If what Hyde mused at the convention comes to pass, Vogelbach is the clear choice here. Of course, he still has to continue to produce at the higher levels, but since we are projecting anyway, he tops the possibilities for me. With the FO's emphasis on defense, about the only position that will be allowed to be average or below would be LF. That would bring Candelario in as a possible LFer of the future. If both those guys fail to hit at the big league level, a free agent signing is the next most likely answer.

craig wrote:
C Castillo: I'm not sold that he's really going to be a keeper as a starting catcher, offensively or defensively. But if he doesn't look good, we've got nobody this side of the draft to consider. If we don't spend a high pick on a catcher, Castillo could have a pretty disappointing year but still return to that list next year.
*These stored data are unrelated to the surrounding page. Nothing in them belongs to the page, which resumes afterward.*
Lemma scan_region_step rs b r m m' :
  scan_inv rs b m -> 0 <= b -> region_wf r -> region_fields r -> b <= rstart r ->
  scan_region r m = (STATUS_OK, m') -> scan_inv (rs ++ [r]) (rend r) m'.
Proof.
  intros Hi Hb0 Hw Hf Hb. destruct (region_pages r Hw Hf) as (Hp & Hp52 & E1 & E2 & _ & _ & E3 & E4).
  unfold scan_region. rewrite E1, E2, E3, E4. simpl negb. cbv iota.
  destruct ((mr_type r <? BOOT_MEM_USABLE) || (BOOT_MEM_FRAMEBUFFER <? mr_type r)); [discriminate|].
  destruct (si_types _ _ _ Hi (mr_type r)) as [Ety Hty].
  rewrite (u64_small (rend r - rstart r)), (u64_small (_ + (rend r - rstart r))) by (words; lia).
  set (m0 := with_types _ m). simpl orb. cbv iota.
  destruct (scan_loader r m0) as [st1 m1] eqn:S1. destruct st1; try discriminate. simpl then_.
  apply scan_loader_ok in S1.
  destruct (scan_acpi r (rstart r) (rend r) m1) as [st2 m2] eqn:S2. destruct st2; try discriminate. simpl then_.
  eapply (scan_acpi_ok _ _ _ _ _ (of_type BOOT_MEM_ACPI_RECLAIM rs)) in S2 as [d S2];
    [|rewrite S1; exact (si_acpi _ _ _ Hi)].
  rewrite <- of_type_snoc in S2.
  destruct (scan_usable r (rstart r) (rend r) m2) as [st3 m3] eqn:S3. destruct st3; try discriminate. simpl then_.
  destruct (si_account _ _ _ Hi) as (A1 & A2 & A3 & A4).
  destruct (si_types _ _ _ Hi BOOT_MEM_USABLE) as [_ HtU].
  apply scan_usable_ok in S3; [|lia|lia|rewrite S2, S1; simpl; lia|rewrite S2, S1; simpl; lia].
  intros S4. eapply (scan_managed_ok rs b r m m3) in S4 as (Em' & M1 & M2 & M3 & M4);
    [|eassumption|rewrite S3, S2, S1; destruct (mr_type r =? BOOT_MEM_USABLE); reflexivity|assumption..].
  assert (F : pm_typePages m' = <[mr_type r := pm_typePages m (mr_type r) + (rend r - rstart r)]> (pm_typePages m) /\
    pm_loaderReclaim m' = pm_loaderReclaim m1 /\ pm_acpiReclaim m' = pm_acpiReclaim m2 /\
    (pm_usable m' = pm_usable m ++ (if mr_type r =? BOOT_MEM_USABLE then mid_part (rstart r) (rend r) else [])) /\
    pm_lowReservedPages m' = pm_lowReservedPages m + (if mr_type r =? BOOT_MEM_USABLE then low_part (rstart r) (rend r) else 0) /\
    pm_unmappedPages m' = pm_unmappedPages m + (if mr_type r =? BOOT_MEM_USABLE then high_part (rstart r) (rend r) else 0)).
  { rewrite Em', S3, S2, S1. destruct (mr_type r =? BOOT_MEM_USABLE); simpl; rewrite ?app_nil_r, ?Z.add_0_r; repeat split. }
  destruct F as (F1 & F2 & F3 & F4 & F5 & F6).
  apply (scan_inv_intro rs b r m m'); try assumption.
  - rewrite F2, S1. simpl. rewrite (si_loader _ _ _ Hi), of_type_snoc, fmap_app. reflexivity.
  - rewrite F3, S2. reflexivity.
Qed.

(** A map the kernel accepted: see [bootMemMapCheck]. *)
Definition map_ok (rs : list BootMemRegion) : Prop :=
  Forall region_wf rs /\ Forall region_fields rs /\ StronglySorted precedes rs.

Lemma scan_inv_empty : scan_inv [] 0 emptyMap.
Proof.
  split; simpl; try reflexivity; try lia; try apply Forall_nil_2; try apply SSorted_nil.
  - split; [apply SSorted_nil|apply Forall_nil_2].
  - intros f. split; [intros (s & Hs & _); inversion Hs|intros (f' & (r & Hr & _) & _); inversion Hr].
  - intros f. split; [intros (s & Hs & _); inversion Hs|intros (r & Hr & _); inversion Hr].
  - split; reflexivity.
Qed.

Lemma map_ok_cons r rs : map_ok (r :: rs) ->
  region_wf r /\ region_fields r /\ map_ok rs /\ Forall (fun x => rend r <= rstart x) rs.
Proof.
  intros (Hw & Hf & Hs). apply Forall_cons in Hw as [Hr Hw]. apply Forall_cons in Hf as [Hfr Hf].
  apply StronglySorted_inv in Hs as [Hs Hp]. repeat (split; [assumption|]). split; [repeat split; assumption|].
  eapply Forall_impl; [exact Hp|]. intros x Hx. unfold precedes, rend, rstart in *.
  apply Z.div_le_mono; lia.
Qed.

Lemma scan_regions_inv rs : forall done b m m',
  scan_inv done b m -> 0 <= b -> map_ok rs -> Forall (fun x => b <= rstart x) rs ->
  scan_regions rs m = (STATUS_OK, m') -> exists b', scan_inv (done ++ rs) b' m'.
Proof.
  induction rs as [|r rs IH]; intros done b m m' Hi Hb Hok Hge.
  - intros [= <-]. exists b. rewrite app_nil_r. assumption.
  - apply map_ok_cons in Hok as (Hw & Hf & Hok & Hlt). apply Forall_cons in Hge as [Hbr Hge].
    simpl. destruct (scan_region r m) as [st m1] eqn:S. destruct st; try discriminate. simpl then_.
    intros Hrest. replace (done ++ r :: rs) with ((done ++ [r]) ++ rs) by (rewrite <- app_assoc; reflexivity).
    pose proof (region_pages r Hw Hf) as (Hp & _).
    eapply IH; [eapply scan_region_step; eassumption|lia|assumption|assumption|exact Hrest].
Qed.

Lemma pmmMapScan_inv rs m :
  map_ok rs -> pmmMapScan rs = (STATUS_OK, m) ->
  exists b m0, scan_inv rs b m0 /\
    m = with_maxPfn (match last (pm_spans m0) with Some s => sp_endPfn s | None => 0 end) m0.
Proof.
  intros Hok. unfold pmmMapScan. destruct (scan_regions rs emptyMap) as [st m0] eqn:S.
  destruct st; try discriminate. simpl then_. intros [= <-].
  destruct (scan_regions_inv rs [] 0 emptyMap m0 scan_inv_empty ltac:(lia) Hok) as [b Hi]; [|exact S|].
  - destruct Hok as (Hw & Hf & _). apply Forall_forall. intros x Hx.
    rewrite Forall_forall in Hw, Hf. pose proof (region_pages x (Hw x Hx) (Hf x Hx)). lia.
  - exists b, m0. auto.
Qed.

(** C30: On a map the kernel's check accepts, a successful scan is exact.  The
    spans are sorted, separated, aligned to the largest block and cover exactly
    the chunks that hold a managed frame the direct map reaches; the usable
    ranges are sorted, disjoint and hold exactly the USABLE frames from 1 MiB up
    to the direct map's end; the page totals are the map's; and the USABLE pages
    are accounted for: withheld below 1 MiB, usable, or out of reach. *)
Theorem pmmMapScan_exact rs m :
  map_ok rs -> pmmMapScan rs = (STATUS_OK, m) ->
  spans_ok (pm_spans m) /\
  (forall f, in_spans (pm_spans m) f <-> exists f', managed_frame rs f' /\ chunk f' = chunk f) /\
  StronglySorted before_usable (pm_usable m) /\
  (forall f, in_usable (pm_usable m) f <-> usable_frame rs f) /\
  (forall t, pm_typePages m t = type_total rs t) /\
  pm_lowReservedPages m + usable_total (pm_usable m) + pm_unmappedPages m = pm_typePages m BOOT_MEM_USABLE /\
  pm_loaderReclaim m = reclaim_of <$> of_type BOOT_MEM_LOADER_RECLAIM rs /\
  pm_acpiReclaim m = take 16 (reclaim_of <$> of_type BOOT_MEM_ACPI_RECLAIM rs) /\
  pm_maxPfn m = match last (pm_spans m) with Some s => sp_endPfn s | None => 0 end.
Proof.
  intros Hok Hs. destruct (pmmMapScan_inv rs m Hok Hs) as (b & m0 & Hi & ->). simpl.
  split; [apply (si_spans _ _ _ Hi)|]. split; [apply (si_in_spans _ _ _ Hi)|].
  split; [apply (si_usable_sorted _ _ _ Hi)|]. split; [apply (si_in_usable _ _ _ Hi)|].
  split; [intros t; apply (si_types _ _ _ Hi)|].
  split; [rewrite (proj1 (si_types _ _ _ Hi BOOT_MEM_USABLE)); apply (si_account _ _ _ Hi)|].
  split; [apply (si_loader _ _ _ Hi)|]. split; [apply (si_acpi _ _ _ Hi)|reflexivity].
Qed.

(** ** When the scan succeeds *)

Lemma scan_region_fits rs b r m :
  scan_inv rs b m -> region_wf r -> region_fields r ->
  zlen (of_type BOOT_MEM_LOADER_RECLAIM (rs ++ [r])) <= PMM_MAX_RECLAIM_RANGES ->
  zlen (of_type BOOT_MEM_USABLE (rs ++ [r])) <= PMM_MAX_USABLE_RANGES ->
  zlen (filter (fun r => pmmMapTypeIsManaged (mr_type r) = true) (rs ++ [r])) <= PMM_MAX_SPANS ->
  fst (scan_region r m) = STATUS_OK.
Proof.
  intros Hi Hw Hf HL HU HM. destruct (region_pages r Hw Hf) as (_ & _ & E1 & E2 & _ & _ & E3 & E4).
  destruct (si_lengths _ _ _ Hi) as [LU LM]. rewrite of_type_snoc, zlen_app in HL, HU.
  rewrite filter_app, zlen_app in HM.
  unfold scan_region. rewrite E1, E2, E3, E4. simpl negb. cbv iota. simpl orb.
  destruct ((mr_type r <? BOOT_MEM_USABLE) || (BOOT_MEM_FRAMEBUFFER <? mr_type r)) eqn:Et.
  { exfalso. pose proof (wf_type _ Hw). apply orb_true_iff in Et as [Et|Et]; bprop; lia. }
  set (m0 := with_types _ m). cbv zeta.
  destruct (scan_loader r m0) as [s1 m1] eqn:S1. assert (s1 = STATUS_OK) as ->.
  { unfold scan_loader in S1. destruct (mr_type r =? BOOT_MEM_LOADER_RECLAIM) eqn:El; [|congruence].
    change (pm_loaderReclaim m0) with (pm_loaderReclaim m) in S1. rewrite (si_loader _ _ _ Hi) in S1.
    unfold zlen in *. rewrite length_fmap in S1. simpl in HL.
    destruct (Z.leb_spec PMM_MAX_RECLAIM_RANGES (Z.of_nat (length (of_type BOOT_MEM_LOADER_RECLAIM rs)))); [lia|congruence]. }
  pose proof (scan_loader_ok _ _ _ S1) as Em1. simpl then_.
  destruct (scan_acpi r (rstart r) (rend r) m1) as [s2 m2] eqn:S2. assert (s2 = STATUS_OK) as ->.
  { unfold scan_acpi in S2. destruct (mr_type r =? BOOT_MEM_ACPI_RECLAIM);
      [destruct (PMM_MAX_RECLAIM_RANGES <=? zlen (pm_acpiReclaim m1))|]; congruence. }
  eapply (scan_acpi_ok _ _ _ _ _ (of_type BOOT_MEM_ACPI_RECLAIM rs)) in S2 as [d Em2];
    [|rewrite Em1; exact (si_acpi _ _ _ Hi)]. simpl then_.
  assert (Eu : pm_usable m2 = pm_usable m /\ pm_spans m2 = pm_spans m) by (rewrite Em2, Em1; split; reflexivity).
  destruct Eu as [Eu Es].
  destruct (scan_usable r (rstart r) (rend r) m2) as [s3 m3] eqn:S3.
  assert (s3 = STATUS_OK /\ pm_spans m3 = pm_spans m) as [-> Es3].
  { unfold scan_usable in S3. destruct (mr_type r =? BOOT_MEM_USABLE) eqn:El; [|split; congruence].
    assert (Hroom : forall mm, pm_usable mm = pm_usable m2 -> (PMM_MAX_USABLE_RANGES <=? zlen (pm_usable mm)) = false).
    { intros mm ->. rewrite Eu. apply Z.leb_gt. unfold zlen in *. simpl in HU. lia. }
    destruct (rstart r <? minU64 (rend r) PMM_LOW_MEM_LIMIT_PFN);
      (destruct (maxU64 (rstart r) PMM_LOW_MEM_LIMIT_PFN <? minU64 (rend r) PMM_HHDM_LIMIT_PFN);
       [rewrite Hroom in S3 by reflexivity|]; simpl then_ in S3;
       destruct (maxU64 (rstart r) PMM_HHDM_LIMIT_PFN <? rend r);
       injection S3 as <- <-; (split; [reflexivity|exact Es])). }
  simpl then_. unfold scan_managed. destruct (pmmMapTypeIsManaged (mr_type r)) eqn:Em; [|reflexivity].
  destruct (rstart r <? minU64 (rend r) PMM_HHDM_LIMIT_PFN); [|reflexivity].
  unfold pmmAddSpan. destruct (minU64 (rend r) PMM_HHDM_LIMIT_PFN <=? rstart r); [reflexivity|].
  rewrite filter_cons_True, filter_nil in HM by assumption. change (zlen [r]) with 1 in HM.
  rewrite Es3. assert ((PMM_MAX_SPANS <=? zlen (pm_spans m)) = false) as -> by (apply Z.leb_gt; lia).
  destruct (last (pm_spans m)) as [t|]; [|reflexivity].
  destruct (alignDownPfn (rstart r) <=? sp_endPfn t); reflexivity.
Qed.

(** Counts never decrease along the map. *)
Lemma zlen_filter_app {A} (P : A -> Prop) `{!forall x, Decision (P x)} (l k : list A) :
  zlen (filter P l) <= zlen (filter P (l ++ k)).
Proof. rewrite filter_app, zlen_app. pose proof (zlen_nonneg (filter P k)). lia. Qed.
The dearth of good options after Castillo has me hoping the Cubs land one of the highly touted high school catchers in the draft this year as well. There are a couple of prospects worth watching already in the fold in Chadd Krist and Justin Marra. A lot will be learned about Krist at Daytona this year. Marra is farther away and no matter how he performs next season wouldn't make BA's projected 2017 line-up. Another long shot is Stephen Bruno. I don't know if he is still trying on the tools of ignorance or if that experiment has ended, but if it's still going, I'm intrigued.

craig wrote:
Candelario: Obviously pretty iffy whether he'll hit so well and also show enough defensive progress to make the list again. (I sure hope so, it would be awesome if he advances to full season and improves his hitting enough to still project like a middle-of-the-order bat, while at the same time improving his defense enough to still look plausible at 3B.) But zillions of options here, in case he doesn't impress. Assuming Baez justifies his big-prospect status, and BA finally accepts Castro as a SS, then Baez can list at either 2B or 3B. So basically the 3rd infielder spot could go to whichever of Candelario/Vitters/Stewart/Villanueva/Barney/Watkins/Torreyes/Amaya/Lake/draft-pick looks best. Seems like plenty of options there.

I'm with you here. I love Candelario's mix of performance and youth, but he is a long way away and the early reports on his defense are less than stellar at third. I think it is far more likely that one of Baez or Castro move to third and one of the many middle infield prospects takes over second.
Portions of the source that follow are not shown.